In the second case, again the red flags just weren't there. Although the wife complained that the family doctor just 'covered up' the problem with medications, if the reflux responded to medication that should be diagnosis enough. The standard of care is not to scope everyone who comes in with symptoms of reflux, but to save the invasive testing for people with other worrisome symptoms-- trouble swallowing, weight loss, a history of lye ingestion (okay, now I'm reaching). But the reality is that most people with early esophageal cancer DON'T show any symptoms. That's one of the things that makes the survival rates for esophageal cancer so poor. My favorite source of clinical practice guidelines, the GAC Guidelines, clearly states that in the absence of dysphagia, bleeding, weight loss, choking, hoarseness, and chest pain, no further diagnostic testing is indicated for cases of GERD that respond to medical therapy.

In both of these cases, the patients felt that they deserved further testing. They feel angry and cheated by the system that is supposed to ensure their health. And although I understand that people given diagnoses such as this (and their loved ones) often have a knee-jerk reaction to find someone to blame, it makes me sad that this blame always seems to fall on the shoulders of family doctors.

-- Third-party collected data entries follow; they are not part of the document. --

(** The statements shared by [rate] and [update] after their early returns. *)
Definition advance (e : StandardEWMA) (periods : Q) : option StandardEWMA :=
  let seconds := (ewma_period e / 1000)%Q in
  let '(e1, periods1) :=
    if negb (ewma_init e) then (first_commit e seconds, (periods - 1)%Q)
    else (e, periods) in
  let '(e2, periods2) :=
    if Qle_bool 1 periods1 then (commit e1 seconds, (periods1 - 1)%Q)
    else (e1, periods1) in
  idle_loop (Z.to_nat (Qfloor periods2)) e2 periods2.

(** [rate()] at time [now]: the rate and the state it leaves. *)
Definition rate (now : Q) (e : StandardEWMA) : option (Q * StandardEWMA) :=
  let periods := ((now - ewma_ts e) / ewma_period e)%Q in
  if Qltb periods 1 || negb (ewma_init e) then Some (ewma_ewma e, e)
  else
    match advance e periods with
    | Some e' => Some (ewma_ewma e', e')
    | None => None
    end.

Definition add_sample (e : StandardEWMA) (i : Q) : StandardEWMA :=
  mkEWMA (ewma_alpha e) (ewma_period e) (ewma_ts e) (ewma_ewma e)
    (ewma_sample e + i)%Q (ewma_init e).

(** [update(i)] at time [now]. *)
Definition update (now : Q) (i : Q) (e : StandardEWMA) : option StandardEWMA :=
  let periods := ((now - ewma_ts e) / ewma_period e)%Q in
  if negb (ewma_init e) && Qltb periods 1 then
    Some (mkEWMA (ewma_alpha e) (ewma_period e) (ewma_ts e) 0
            (ewma_sample e + i)%Q (ewma_init e))
  else if Qltb periods 1 then Some (add_sample e i)
  else
    match advance e periods with
    | Some e' => Some (add_sample e' i)
    | None => None
    end.

Section WithExp.

Variable Math_exp : Q -> Q.

Definition alpha1 : Q := (1 - Math_exp (- 5 / 60 / 1))%Q.
Definition alpha5 : Q := (1 - Math_exp (- 5 / 60 / 5))%Q.
Definition alpha15 : Q := (1 - Math_exp (- 5 / 60 / 15))%Q.

Definition newEWMA1 (now : Q) : StandardEWMA := new alpha1 5000 now.
Definition newEWMA5 (now : Q) : StandardEWMA := new alpha5 5000 now.
Definition newEWMA15 (now : Q) : StandardEWMA := new alpha15 5000 now.

End WithExp.

End EWMA.

(** The periods between [ts] and [now], as [rate] and [update] compute them. *)
Definition periods_at (now : Q) (e : StandardEWMA) : Q :=
  ((now - ewma_ts e) / ewma_period e)%Q.

(** ** Meter *)

Record StandardMeter : Type := mkMeter {
  meter_count : Q;
  meter_a1 : StandardEWMA;
  meter_a5 : StandardEWMA;
  meter_a15 : StandardEWMA;
  meter_start : Q
}.

Module Meter.

Definition new (Math_exp : Q -> Q) (now : Q) : StandardMeter :=
  mkMeter 0 (EWMA.newEWMA1 Math_exp now) (EWMA.newEWMA5 Math_exp now)
    (EWMA.newEWMA15 Math_exp now) now.

Definition count (m : StandardMeter) : Q := meter_count m.

Definition mark (now : Q) (i : Q) (m : StandardMeter) : option StandardMeter :=
  a1 ← EWMA.update now i (meter_a1 m);
  a5 ← EWMA.update now i (meter_a5 m);
  a15 ← EWMA.update now i (meter_a15 m);
  Some (mkMeter (meter_count m + i)%Q a1 a5 a15 (meter_start m)).

Definition rate1 (now : Q) (m : StandardMeter) : option (Q * StandardMeter) :=
  '(r, a) ← EWMA.rate now (meter_a1 m);
  Some (r, mkMeter (meter_count m) a (meter_a5 m) (meter_a15 m) (meter_start m)).

Definition rateMean (now : Q) (m : StandardMeter) : Q :=
  let elapsed := ((now - meter_start m) / 1000)%Q in
  (count m / (1 + elapsed))%Q.

End Meter.

(** ** Histogram and Timer *)

Record StandardHistogram : Type := mkHistogram {
  hist_sample : Sample
}.

Module Histogram.

Definition count (g : StandardHistogram) : Z :=
  Uniform.count (base (hist_sample g)).

Definition max (g : StandardHistogram) (h : heap) : Q :=
  Uniform.max (base (hist_sample g)) h.

Definition min (g : StandardHistogram) (h : heap) : Q :=
  Uniform.min (base (hist_sample g)) h.

Definition update (Math_exp : Q -> Q) (now u : Q) (v : Q)
  (g : StandardHistogram) (h : heap) : StandardHistogram * heap :=
  let '(s, h') := Sample_update Math_exp now u v (hist_sample g) h in
  (mkHistogram s, h').

End Histogram.

Record StandardTimer : Type := mkTimer {
  timer_hist : StandardHistogram;
  timer_meter : StandardMeter
}.

Module Timer.
Section WithExp.

Variable Math_exp : Q -> Q.

(** [new StandardTimer()] at time [now]: the meter first, then a histogram
    over [new ExpDecaySample(0.015, 1028)]. *)
Definition new (now : Q) (h : heap) : StandardTimer * heap :=
  let m := Meter.new Math_exp now in
  let '(s, h') := ExpDecay.new (15 # 1000) 1028 now h in
  (mkTimer (mkHistogram (SExpDecay s)) m, h').

Definition count (t : StandardTimer) : Z := Histogram.count (timer_hist t).

Definition max (t : StandardTimer) (h : heap) : Q :=
  Histogram.max (timer_hist t) h.

Definition min (t : StandardTimer) (h : heap) : Q :=
  Histogram.min (timer_hist t) h.

(** [update(t)] at time [now], with [u] the value of [Math.random()]. *)
Definition update (now u : Q) (v : Q) (t : StandardTimer) (h : heap)
  : option (StandardTimer * heap) :=
  let '(g, h') := Histogram.update Math_exp now u v (timer_hist t) h in
  m ← Meter.mark now 1 (timer_meter t);
  Some (mkTimer g m, h').

End WithExp.
End Timer.

(** ** Sequences of calls *)

(** The retained values of a uniform sample. *)
Definition retained (st : UniformSample * heap) : list Q :=
  read_array st.2 (_values st.1).

(** A sequence of [update] calls; each one comes with the value [u] its
    [Math.random()] call would return, and the sampled value. *)
Definition run_updates (ops : list (Q * Q)) (st : UniformSample * heap)
  : UniformSample * heap :=
  foldl (fun st op => Uniform.update op.1 op.2 st.1 st.2) st ops.

(** The state of a new sample of reservoir size [R] after the calls [ops]. *)
Definition uniform_after (R : Q) (ops : list (Q * Q)) (h : heap)
  : UniformSample * heap :=
  run_updates ops (Uniform.new R h).

(** The contents of the array that [values()] returns. *)
Definition values_of (st : UniformSample * heap) : list Q :=
  read_array (Uniform.values st.1 st.2).2 (Uniform.values st.1 st.2).1.

(** A new exponentially-decaying sample (created at [t0]) after a sequence
    of [update] calls, each with its instant, its random value and the
    sampled value. *)
Definition expdecay_after (Math_exp : Q -> Q) (alpha R t0 : Q)
  (ops : list (Q * Q * Q)) (h : heap) : ExpDecaySample * heap :=
  foldl (fun st op => ExpDecay.update Math_exp op.1.1 op.1.2 op.2 st.1 st.2)
    (ExpDecay.new alpha R t0 h) ops.

(** [values()] of either implementation: the method of the base class. *)
Definition Sample_values (s : Sample) (h : heap) : loc * heap :=
  Uniform.values (base s) h.

(** The statistics queries of the [Sample] interface. *)
Inductive query : Type :=
| QCount
| QMax
| QMean
| QMin
| QPercentile (p : Q)
| QPercentiles (ps : list Q)
| QSize
| QStdDev
| QSum
| QVariance.

Inductive answer : Type :=
| ACount (n : Z)
| ANumber (q : Q)
| AScore (x : jsnum)
| AScores (xs : list jsnum).

Section Queries.

Variable Math_sqrt : Q -> Q.

Definition ask (q : query) (s : Sample) (h : heap) : answer * heap :=
  match q with
  | QCount => (ACount (Uniform.count (base s)), h)
  | QMax => (ANumber (Uniform.max (base s) h), h)
  | QMean => (ANumber (Uniform.mean (base s) h), h)
  | QMin => (ANumber (Uniform.min (base s) h), h)
  | QPercentile p =>
      let '(x, h') := Uniform.percentile p (base s) h in (AScore x, h')
  | QPercentiles ps =>
      let '(xs, h') := Uniform.percentiles ps (base s) h in (AScores xs, h')
  | QSize => (ANumber (Uniform.size (base s) h), h)
  | QStdDev => (ANumber (Uniform.stdDev Math_sqrt (base s) h), h)
  | QSum => (ANumber (Uniform.sum (base s) h), h)
  | QVariance => (ANumber (Uniform.variance (base s) h), h)
  end.

(** A sequence of queries, each on the heap the one before left. *)
Fixpoint ask_all (qs : list query) (s : Sample) (h : heap)
  : list answer * heap :=
  match qs with
  | [] => ([], h)
  | q :: qs' =>
      let '(a, h1) := ask q s h in
      let '(rest, h2) := ask_all qs' s h1 in
      (a :: rest, h2)
  end.

End Queries.

(** ** The percentile as the specification words it *)

Fixpoint numeric_insert (x : Q) (l : list Q) : list Q :=
  match l with
  | [] => [x]
  | y :: l' => if Qltb y x then y :: numeric_insert x l' else x :: y :: l'
  end.

Definition numeric_sort (l : list Q) : list Q := foldr numeric_insert [] l.
Lemma tour_skips_the_named_directory_witness :
  well_formed tour_fs = true
  /\ In (Current_directory ["path"; "to"; "start"; "src"; "lib"])
       (fst (tour 6 tour_fs ["path"; "to"; "start"]))
  /\ exists q es,
       ["path"; "to"; "start"; "src"; "lib"] = ["path"; "to"; "start"] ++ q
       /\ contains q "skip_this_dir" = false
       /\ lookup tour_fs ["path"; "to"; "start"; "src"; "lib"] = Some (Dir es).
Proof.
  assert (H : In (Current_directory ["path"; "to"; "start"; "src"; "lib"])
       (fst (tour 6 tour_fs ["path"; "to"; "start"])))
    by (vm_compute; auto 10).
  split; [reflexivity|]. split; [exact H|].
  exact (tour_skips_the_named_directory tour_fs 6 ["path"; "to"; "start"]
           ["path"; "to"; "start"; "src"; "lib"] eq_refl H).
Defined.



Lemma keep_list_is_used_as_a_set_witness :
  (forall e, In e [".txt"; ".pdf"] <-> In e [".pdf"; ".txt"; ".pdf"])
  /\ clean_directory ascii_lower accepting b_log_refused clean_dir
       [".txt"; ".pdf"] (World sample_fs [])
     = clean_directory ascii_lower accepting b_log_refused clean_dir
         [".pdf"; ".txt"; ".pdf"] (World sample_fs []).
Proof.
  assert (H : forall e, In e [".txt"; ".pdf"] <-> In e [".pdf"; ".txt"; ".pdf"])
    by (intros e; simpl; tauto).
  split; [exact H|].
  exact (keep_list_is_used_as_a_set ascii_lower accepting b_log_refused
           clean_dir [".txt"; ".pdf"] [".pdf"; ".txt"; ".pdf"]
           (World sample_fs []) H).
Defined.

One of the many problems with a universal health care system is that it is, by definition, universal. Everyone should be treated equally, in theory. So every 40-year-old with a cough should have a right to the same investigations. Depending on the situation, that often starts with eliminating the scary things and fixing what can be fixed. In someone who doesn't have any red flags, and who has already had a clear chest x-ray, expecting the medical system to pay for a bronchoscopy or equally invasive low-yield test is unrealistic. In the second case, a system that sent everyone with symptoms of GERD to a surgeon for endoscopy would not only create horrendous wait times for endoscopy, but would also be prohibitively expensive. A system which allowed everyone to be investigated without compelling indication to do so wouldn't be sustainable. This will mean that some cases will be missed. But it will also save much unnecessary testing, particularly invasive testing which isn't without risk itself. The key to screening for disease is to balance out the sensitivity of the test with the specificity. That means taking into consideration things like the prevalence of the disease, the potential for meaningful intervention (i.e. there's no point in detecting a disease early that we can't do anything about anyway) and the cost of the test. This doesn't mean much when the diagnosis missed was you or someone you love, but that's the way it works.

And unfortunately, the family physician is the gatekeeper. The one who decides who warrants further testing, and who doesn't. Although there are guidelines to fall back on, in the end it often comes down to a gut feeling-- is there something about this person's complaints that just doesn't sit right?

The problem is, what's best for society isn't necessarily what's best for the individual. And medicine isn't just a science, but an art. But in my opinion, both of these patients were treated appropriately. What happened to them sucks, no doubt. I wouldn't wish cancer on anybody, particularly not lung or esophageal cancer. But there is no one here to blame. So maybe we should stop looking.